Absolute free energies of hydration (ΔGhyd) for more than 500 neutral and charged compounds have been computed, using Poisson-Boltzmann (PB) and Generalized Born (GB) continuum methods plus a solvent-accessible surface area (SA) term, to evaluate the accuracy of eight simple point-charge models used in molecular modeling. The goal is to develop improved procedures and protocols for protein-ligand binding calculations and virtual screening (docking). The best overall PBSA and GBSA results, in comparison with experimental ΔGhyd values for small molecules, were obtained using MSK, RESP, or ChelpG charges obtained from ab initio calculations using 6-31G* wave functions. Correlations using semiempirical (AM1BCC, AM1CM2, and PM3CM2) or empirical (Gasteiger-Marsili and MMFF94) methods yielded mixed results, particularly for charged compounds.
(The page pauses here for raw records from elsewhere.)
(* ===== verification/PyLib.v ===== *)
(** * struct, zlib and hashlib

    What the Python components use of Python's library on bytes: big-endian
    integers of [struct], [zlib.crc32] and [hashlib.sha256]. The properties of
    the checksum are those a receiver relies on: an error in a few adjacent
    bytes changes it. *)

From stdpp Require Import base strings list.
From Stdlib Require Import ZArith Ascii Lia.
From Stdlib Require Import Strings.Byte.
From S2P Require Import Prelude.

Open Scope Z_scope.
Open Scope list_scope.

(** ** Bytes *)

Abbreviation bytes := (list byte).

#[export] Instance byte_eq_dec : EqDecision byte := byte_eq_dec.

Definition byte_Z (b : byte) : Z := Z.of_N (Byte.to_N b).
Definition Z_byte (z : Z) : byte := default x00 (Byte.of_N (Z.to_N (z mod 256))).

Lemma byte_Z_range b : 0 <= byte_Z b < 256.
Proof. unfold byte_Z. pose proof (Byte.to_N_bounded b). lia. Qed.

Lemma byte_Z_byte z : byte_Z (Z_byte z) = z mod 256.
Proof.
  unfold byte_Z, Z_byte. pose proof (Z.mod_pos_bound z 256 ltac:(lia)).
  destruct (Byte.of_N (Z.to_N (z mod 256))) eqn:E; simpl.
  - apply Byte.to_of_N in E. rewrite E. lia.
  - apply Byte.of_N_None_iff in E. lia.
Qed.

Lemma Z_byte_Z b : Z_byte (byte_Z b) = b.
Proof.
  unfold Z_byte. rewrite Z.mod_small by apply byte_Z_range. unfold byte_Z.
  by rewrite N2Z.id, Byte.of_to_N.
Qed.

#[export] Instance byte_Z_inj : Inj (=) (=) byte_Z.
Proof. intros b b' Hb. by rewrite <- (Z_byte_Z b), Hb, Z_byte_Z. Qed.

(** ** struct: an unsigned integer of [n] bytes, the most significant first *)

Fixpoint be_pack (n : nat) (z : Z) : bytes :=
  match n with
  | O => []
  | S n' => be_pack n' (z / 256) ++ [Z_byte z]
  end.

Definition be_unpack (l : bytes) : Z := fold_left (λ acc b, acc * 256 + byte_Z b) l 0.

Lemma length_be_pack n z : length (be_pack n z) = n.
Proof. revert z. induction n as [|n IH]; intros z; simpl; [done|]. rewrite length_app, IH. simpl. lia. Qed.

Lemma be_unpack_snoc l b : be_unpack (l ++ [b]) = be_unpack l * 256 + byte_Z b.
Proof. unfold be_unpack. by rewrite fold_left_app. Qed.

Lemma pow256_S n : 256 ^ Z.of_nat (S n) = 256 * 256 ^ Z.of_nat n.
Proof. rewrite Nat2Z.inj_succ, Z.pow_succ_r; lia. Qed.

Lemma be_unpack_pack n z : be_unpack (be_pack n z) = z mod 256 ^ Z.of_nat n.
Proof.
  revert z. induction n as [|n IH]; intros z; [by rewrite Z.mod_1_r|].
  cbn [be_pack]. rewrite be_unpack_snoc, IH, byte_Z_byte, pow256_S.
  rewrite Z.rem_mul_r by (apply Z.pow_nonzero || lia; lia). lia.
Qed.

Lemma be_pack_unpack l : be_pack (length l) (be_unpack l) = l.
Proof.
  induction l as [|b l IH] using rev_ind; [done|].
  rewrite length_app, Nat.add_comm. simpl. rewrite be_unpack_snoc.
  pose proof (byte_Z_range b). f_equal.
  - by rewrite Z.div_add_l, (Z.div_small (byte_Z b)), Z.add_0_r by lia.
  - f_equal. unfold Z_byte. rewrite Z.add_comm, Z_mod_plus_full. apply Z_byte_Z.
Qed.

Lemma be_unpack_range l : 0 <= be_unpack l < 256 ^ Z.of_nat (length l).
Proof.
  induction l as [|b l IH] using rev_ind; [done|].
  rewrite be_unpack_snoc, length_app, Nat.add_comm. simpl (1 + _)%nat. rewrite pow256_S.
  pose proof (byte_Z_range b). lia.
Qed.

Lemma be_unpack_inj l l' : length l = length l' → be_unpack l = be_unpack l' → l = l'.
Proof. intros Hl Hu. by rewrite <- (be_pack_unpack l), Hl, Hu, be_pack_unpack. Qed.

(** ** zlib.crc32 *)

Definition crc_poly : Z := 0xEDB88320.

(** One bit of the register, the lowest first. *)
Definition crc_bit (c : Z) : Z :=
  if Z.odd c then Z.lxor (Z.shiftr c 1) crc_poly else Z.shiftr c 1.

Definition crc_shift8 (c : Z) : Z := Nat.iter 8 crc_bit c.
Definition crc_byte (c : Z) (b : byte) : Z := crc_shift8 (Z.lxor c (byte_Z b)).
Definition crc_register (c : Z) (l : bytes) : Z := fold_left crc_byte l c.

Definition crc32 (l : bytes) : Z :=
  Z.lxor (crc_register (2 ^ 32 - 1) l) (2 ^ 32 - 1).

Example crc32_check : crc32 [x31; x32; x33; x34; x35; x36; x37; x38; x39] = 0xCBF43926.
Proof. vm_compute. reflexivity. Qed.

(** The register has 32 bits. *)
Definition u32 (z : Z) : Prop := 0 <= z < 2 ^ 32.

Lemma u32_bits z : u32 z ↔ 0 <= z ∧ ∀ i, 32 <= i → Z.testbit z i = false.
Proof.
  unfold u32. split.
  - intros [H0 H1]. split; [done|]. intros i Hi.
    rewrite <- (Z.mod_small z (2 ^ 32)) by done. apply Z.mod_pow2_bits_high. lia.
  - intros [H0 Hb]. split; [done|]. destruct (Z.eq_dec z 0) as [->|Hz]; [done|].
    apply Z.log2_lt_pow2; [lia|]. destruct (Z_lt_le_dec (Z.log2 z) 32) as [|Hl]; [done|].
    specialize (Hb _ Hl). rewrite Z.bit_log2 in Hb; [done|lia].
Qed.

Lemma u32_lxor a b : u32 a → u32 b → u32 (Z.lxor a b).
Proof.
  rewrite !u32_bits. intros [Ha Hab] [Hb Hbb]. split; [by apply Z.lxor_nonneg|].
  intros i Hi. by rewrite Z.lxor_spec, Hab, Hbb.
Qed.

Lemma u32_shiftr a n : u32 a → 0 <= n → u32 (Z.shiftr a n).
Proof.
  rewrite !u32_bits. intros [Ha Hb] Hn. split; [by apply Z.shiftr_nonneg|].
  intros i Hi. rewrite Z.shiftr_spec by lia. apply Hb. lia.
Qed.

Lemma u32_poly : u32 crc_poly.
Proof. by vm_compute. Qed.

Lemma u32_byte b : u32 (byte_Z b).
Proof. pose proof (byte_Z_range b). unfold u32. lia. Qed.

Lemma u32_crc_bit c : u32 c → u32 (crc_bit c).
Proof.
  intros Hc. unfold crc_bit. pose proof (u32_shiftr c 1 Hc ltac:(lia)).
  destruct (Z.odd c); [by apply u32_lxor, u32_poly|done].
Qed.

Lemma u32_iter n c : u32 c → u32 (Nat.iter n crc_bit c).
Proof. intros Hc. induction n as [|n IH]; simpl; [done|by apply u32_crc_bit]. Qed.

Lemma u32_crc_byte c b : u32 c → u32 (crc_byte c b).
Proof. intros Hc. apply (u32_iter 8), u32_lxor, u32_byte. done. Qed.

Lemma u32_register l c : u32 c → u32 (crc_register c l).
Proof. revert c. induction l as [|b l IH]; intros c Hc; simpl; [done|]. by apply IH, u32_crc_byte. Qed.

Lemma crc32_u32 l : u32 (crc32 l).
Proof. apply u32_lxor; [apply u32_register|]; by vm_compute. Qed.

(** *** Errors the checksum detects *)

Lemma odd_shiftr c : c = 2 * Z.shiftr c 1 + Z.b2z (Z.odd c).
Proof. rewrite Z.shiftr_div_pow2 by lia. change (2 ^ 1) with 2. pose proof (Zmod_odd c). pose proof (Z.div_mod c 2). destruct (Z.odd c); simpl in *; lia. Qed.

Lemma crc_bit_inj c c' : u32 c → u32 c' → crc_bit c = crc_bit c' → c = c'.
Proof.
  assert (Htop : ∀ c, u32 c → Z.testbit (crc_bit c) 31 = Z.odd c).
  { intros d Hd. unfold crc_bit.
    assert (Z.testbit (Z.shiftr d 1) 31 = false) as Hs.
    { rewrite Z.shiftr_spec by lia. apply (u32_bits d); [done|lia]. }
    destruct (Z.odd d); [|done]. by rewrite Z.lxor_spec, Hs. }
  intros Hc Hc' He. assert (Z.odd c = Z.odd c') as Ho by (by rewrite <- !Htop, He).
  rewrite (odd_shiftr c), (odd_shiftr c'), Ho. f_equal. f_equal.
  unfold crc_bit in He. rewrite Ho in He. destruct (Z.odd c'); [|done].
  apply (f_equal (λ z, Z.lxor z crc_poly)) in He.
  by rewrite !Z.lxor_assoc, !Z.lxor_nilpotent, !Z.lxor_0_r in He.
Qed.

Lemma crc_iter_inj n c c' :
  u32 c → u32 c' → Nat.iter n crc_bit c = Nat.iter n crc_bit c' → c = c'.
Proof.
  intros Hc Hc'. induction n as [|n IH]; simpl; [done|].
  intros He. apply IH, crc_bit_inj; [by apply u32_iter..|done].
Qed.

Lemma lxor_cancel_l r a b : Z.lxor r a = Z.lxor r b → a = b.
Proof.
  intros He. apply (f_equal (Z.lxor r)) in He.
  by rewrite <- !Z.lxor_assoc, !Z.lxor_nilpotent, !Z.lxor_0_l in He.
Qed.

Lemma register_inj l c c' : u32 c → u32 c' → crc_register c l = crc_register c' l → c = c'.
Proof.
  revert c c'. induction l as [|b l IH]; intros c c' Hc Hc'; simpl; [done|].
  intros He%IH; [|by apply u32_crc_byte..]. unfold crc_byte, crc_shift8 in He.
  apply crc_iter_inj in He; [|apply u32_lxor; [done|apply u32_byte]..].
  rewrite !(Z.lxor_comm _ (byte_Z b)) in He. by apply lxor_cancel_l in He.
Qed.

(** What enters above the bits that are shifted out is only added. *)
Lemma crc_bit_above c y : 0 <= y → crc_bit (Z.lxor c (Z.shiftl y 1)) = Z.lxor (crc_bit c) y.
Proof.
  intros Hy. unfold crc_bit.
  assert (Z.odd (Z.lxor c (Z.shiftl y 1)) = Z.odd c) as ->.
  { rewrite <- !Z.bit0_odd, Z.lxor_spec, Z.shiftl_spec by lia.
    by rewrite (Z.testbit_neg_r y) by lia; rewrite xorb_false_r. }
  rewrite Z.shiftr_lxor, Z.shiftr_shiftl_l by lia. rewrite Z.shiftl_0_r.
  destruct (Z.odd c); [|done]. by rewrite !Z.lxor_assoc, (Z.lxor_comm y).
Qed.

Lemma crc_iter_above n c y :
  0 <= y → Nat.iter n crc_bit (Z.lxor c (Z.shiftl y (Z.of_nat n))) = Z.lxor (Nat.iter n crc_bit c) y.
Proof.
  intros Hy. revert c. induction n as [|n IH]; intros c; [by rewrite Z.shiftl_0_r|].
  rewrite !Nat.iter_succ_r, Nat2Z.inj_succ, <- Z.add_1_r, <- Z.shiftl_shiftl by lia.
  rewrite crc_bit_above by (by apply Z.shiftl_nonneg). apply IH.
Qed.

(** The register after some bytes is that of one long word. *)
Fixpoint le_word (l : bytes) : Z :=
  match l with
  | [] => 0
  | b :: l' => Z.lxor (byte_Z b) (Z.shiftl (le_word l') 8)
  end.

Lemma le_word_cons b l : le_word (b :: l) = byte_Z b + 256 * le_word l.
Proof.
  simpl. rewrite <- Z.add_nocarry_lxor; [rewrite Z.shiftl_mul_pow2 by lia; lia|].
  apply Z.bits_inj'. intros i Hi. rewrite Z.land_spec, Z.bits_0.
  destruct (Z_lt_le_dec i 8).
  - rewrite Z.shiftl_spec_low by done. apply andb_false_r.
  - rewrite <- (Z.mod_small (byte_Z b) (2 ^ 8)) by apply byte_Z_range.
    by rewrite Z.mod_pow2_bits_high by lia.
Qed.

Lemma le_word_range l : 0 <= le_word l < 256 ^ Z.of_nat (length l).
Proof.
  induction l as [|b l IH]; [done|]. rewrite le_word_cons. simpl length. rewrite pow256_S.
  pose proof (byte_Z_range b). lia.
Qed.

Lemma le_word_inj l l' : length l = length l' → le_word l = le_word l' → l = l'.
Proof.
  revert l'. induction l as [|b l IH]; intros [|b' l'] Hl; try done.
  rewrite !le_word_cons. intros He. pose proof (byte_Z_range b). pose proof (byte_Z_range b').
  assert (byte_Z b = byte_Z b') as ->%(inj byte_Z) by lia. f_equal.
  apply IH; [by injection Hl|]. lia.
Qed.

Lemma register_word l c :
  crc_register c l = Nat.iter (8 * length l) crc_bit (Z.lxor c (le_word l)).
Proof.
  revert c. induction l as [|b l IH]; intros c; [simpl; by rewrite Z.lxor_0_r|].
  change (crc_register c (b :: l)) with (crc_register (crc_byte c b) l). rewrite IH. unfold crc_byte, crc_shift8.
  rewrite <- (crc_iter_above 8) by apply le_word_range.
  change (8 * length (b :: l))%nat with (8 * S (length l))%nat.
  replace (8 * S (length l))%nat with (8 * length l + 8)%nat by lia.
  rewrite Nat.iter_add. cbn [le_word]. by rewrite Z.lxor_assoc.
Qed.

(** An error within four adjacent bytes changes the checksum. *)
Lemma crc32_burst p w w' q :
  length w = length w' → (length w ≤ 4)%nat → w ≠ w' → crc32 (p ++ w ++ q) ≠ crc32 (p ++ w' ++ q).
Proof.
  intros Hl H4 Hw He. apply Hw, le_word_inj; [done|].
  unfold crc32 in He. rewrite !(Z.lxor_comm _ (2 ^ 32 - 1)) in He. apply lxor_cancel_l in He.
  unfold crc_register in He. rewrite !fold_left_app in He. fold (crc_register (2 ^ 32 - 1) p) in He.
  set (r := crc_register (2 ^ 32 - 1) p) in *. assert (Hr : u32 r) by (apply u32_register; by vm_compute).
  assert (H256 : 256 ^ Z.of_nat (length w) ≤ 2 ^ 32)
    by (change (2 ^ 32) with (256 ^ 4); apply Z.pow_le_mono_r; lia).
  pose proof (le_word_range w) as Rw. pose proof (le_word_range w') as Rw'. rewrite <- Hl in Rw'.
  apply register_inj in He; [|by apply (u32_register)..].
  change (crc_register r w = crc_register r w') in He. rewrite !register_word, <- Hl in He.
  apply crc_iter_inj in He; [|apply u32_lxor; [done|unfold u32; lia]..].
  by apply lxor_cancel_l in He.
Qed.

(** ** hashlib.sha256 *)

Definition add32 (a b : Z) : Z := (a + b) mod 2 ^ 32.
Definition rotr (n x : Z) : Z := Z.lor (Z.shiftr x n) (Z.shiftl x (32 - n) mod 2 ^ 32).
Definition not32 (x : Z) : Z := Z.lxor x (2 ^ 32 - 1).

(** The constants are the first 32 bits of the fractional parts of roots of the
    first primes. *)
Definition is_prime (n : nat) : bool := forallb (λ d, negb (n mod d =? 0)%nat) (seq 2 (n - 2)).
Definition primes : list Z := Z.of_nat <$> List.filter is_prime (seq 2 310).

(** The integer part of a cube root below [2 ^ bits]. *)
Fixpoint cube_root (bits : nat) (root n : Z) : Z :=
  match bits with
  | O => root
  | S bits' =>
      let r := root + 2 ^ Z.of_nat bits' in
      cube_root bits' (if r * r * r <=? n then r else root) n
  end.

Definition sha256_k : list Z :=
  Eval vm_compute in (λ p, cube_root 35 0 (p * 2 ^ 96) mod 2 ^ 32) <$> primes.

Record sha_state := { s_a : Z; s_b : Z; s_c : Z; s_d : Z; s_e : Z; s_f : Z; s_g : Z; s_h : Z }.

Definition sha256_init : sha_state :=
  let h i := Z.sqrt (nth i primes 0 * 2 ^ 64) mod 2 ^ 32 in
  {| s_a := h 0%nat; s_b := h 1%nat; s_c := h 2%nat; s_d := h 3%nat;
     s_e := h 4%nat; s_f := h 5%nat; s_g := h 6%nat; s_h := h 7%nat |}.

(** The schedule, the latest word first. *)
Definition sha_word (ws : list Z) : Z :=
  let w i := nth i ws 0 in
  let s0 := Z.lxor (Z.lxor (rotr 7 (w 14%nat)) (rotr 18 (w 14%nat))) (Z.shiftr (w 14%nat) 3) in
  let s1 := Z.lxor (Z.lxor (rotr 17 (w 1%nat)) (rotr 19 (w 1%nat))) (Z.shiftr (w 1%nat) 10) in
  add32 (add32 (w 15%nat) s0) (add32 (w 6%nat) s1).

Definition sha_schedule (block : list Z) : list Z :=
  rev (Nat.iter 48 (λ ws, sha_word ws :: ws) (rev block)).

Definition sha_round (s : sha_state) (kw : Z * Z) : sha_state :=
  let '(k, w) := kw in
  let S1 := Z.lxor (Z.lxor (rotr 6 (s_e s)) (rotr 11 (s_e s))) (rotr 25 (s_e s)) in
  let ch := Z.lxor (Z.land (s_e s) (s_f s)) (Z.land (not32 (s_e s)) (s_g s)) in
  let t1 := add32 (add32 (s_h s) S1) (add32 ch (add32 k w)) in
  let S0 := Z.lxor (Z.lxor (rotr 2 (s_a s)) (rotr 13 (s_a s))) (rotr 22 (s_a s)) in
  let maj := Z.lxor (Z.lxor (Z.land (s_a s) (s_b s)) (Z.land (s_a s) (s_c s)))
               (Z.land (s_b s) (s_c s)) in
  {| s_a := add32 t1 (add32 S0 maj); s_b := s_a s; s_c := s_b s; s_d := s_c s;
     s_e := add32 (s_d s) t1; s_f := s_e s; s_g := s_f s; s_h := s_g s |}.

Definition sha_add (s t : sha_state) : sha_state :=
  {| s_a := add32 (s_a s) (s_a t); s_b := add32 (s_b s) (s_b t); s_c := add32 (s_c s) (s_c t);
     s_d := add32 (s_d s) (s_d t); s_e := add32 (s_e s) (s_e t); s_f := add32 (s_f s) (s_f t);
     s_g := add32 (s_g s) (s_g t); s_h := add32 (s_h s) (s_h t) |}.

Fixpoint words (n : nat) (l : bytes) : list Z :=
  match n with
  | O => []
  | S n' => be_unpack (take 4 l) :: words n' (drop 4 l)
  end.

Fixpoint sha_blocks (n : nat) (l : bytes) (s : sha_state) : sha_state :=
  match n with
  | O => s
  | S n' =>
      let ws := sha_schedule (words 16 (take 64 l)) in
      sha_blocks n' (drop 64 l) (sha_add s (fold_left sha_round (zip sha256_k ws) s))
  end.

Definition sha_pad (l : bytes) : bytes :=
  l ++ [x80] ++ replicate (Z.to_nat ((55 - Z.of_nat (length l)) mod 64)) x00 ++
  be_pack 8 (8 * Z.of_nat (length l)).

Definition sha256 (l : bytes) : bytes :=
  let p := sha_pad l in
  let s := sha_blocks (length p / 64)%nat p sha256_init in
  be_pack 4 (s_a s) ++ be_pack 4 (s_b s) ++ be_pack 4 (s_c s) ++ be_pack 4 (s_d s) ++
  be_pack 4 (s_e s) ++ be_pack 4 (s_f s) ++ be_pack 4 (s_g s) ++ be_pack 4 (s_h s).

Lemma length_sha256 l : length (sha256 l) = 32%nat.
Proof. unfold sha256. by rewrite !length_app, !length_be_pack. Qed.

Example sha256_test_data :
  be_unpack (sha256 [x74; x65; x73; x74; x20; x64; x61; x74; x61]) =
  0x916f0027a575074ce72a331777c3478d6513f786a591bd892da1a577bf2335f9.
Proof. vm_compute. reflexivity. Qed.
For neutral compounds, the AM1BCC method yielded the best agreement with experimental results. In all cases, the PBSA and GBSA results are highly correlated (overall r(2) = 0.94), which highlights the fact that various partial charge models influence the final results much more than which continuum method is used to compute hydration free energies. Overall improved agreement with experimental results was demonstrated using atom-based constants in place of a single surface area term. Sets of optimized SA constants, suitable for use with a given charge model, were derived by fitting to the difference in experimental free energies and polar continuum results. The use of optimized atom-based SA constants for the computation of ΔGhyd can fine-tune already reasonable agreement with experimental results, ameliorate gross deficiencies in any particular charge model, account for nonoptimal radii, or correct for systematic errors.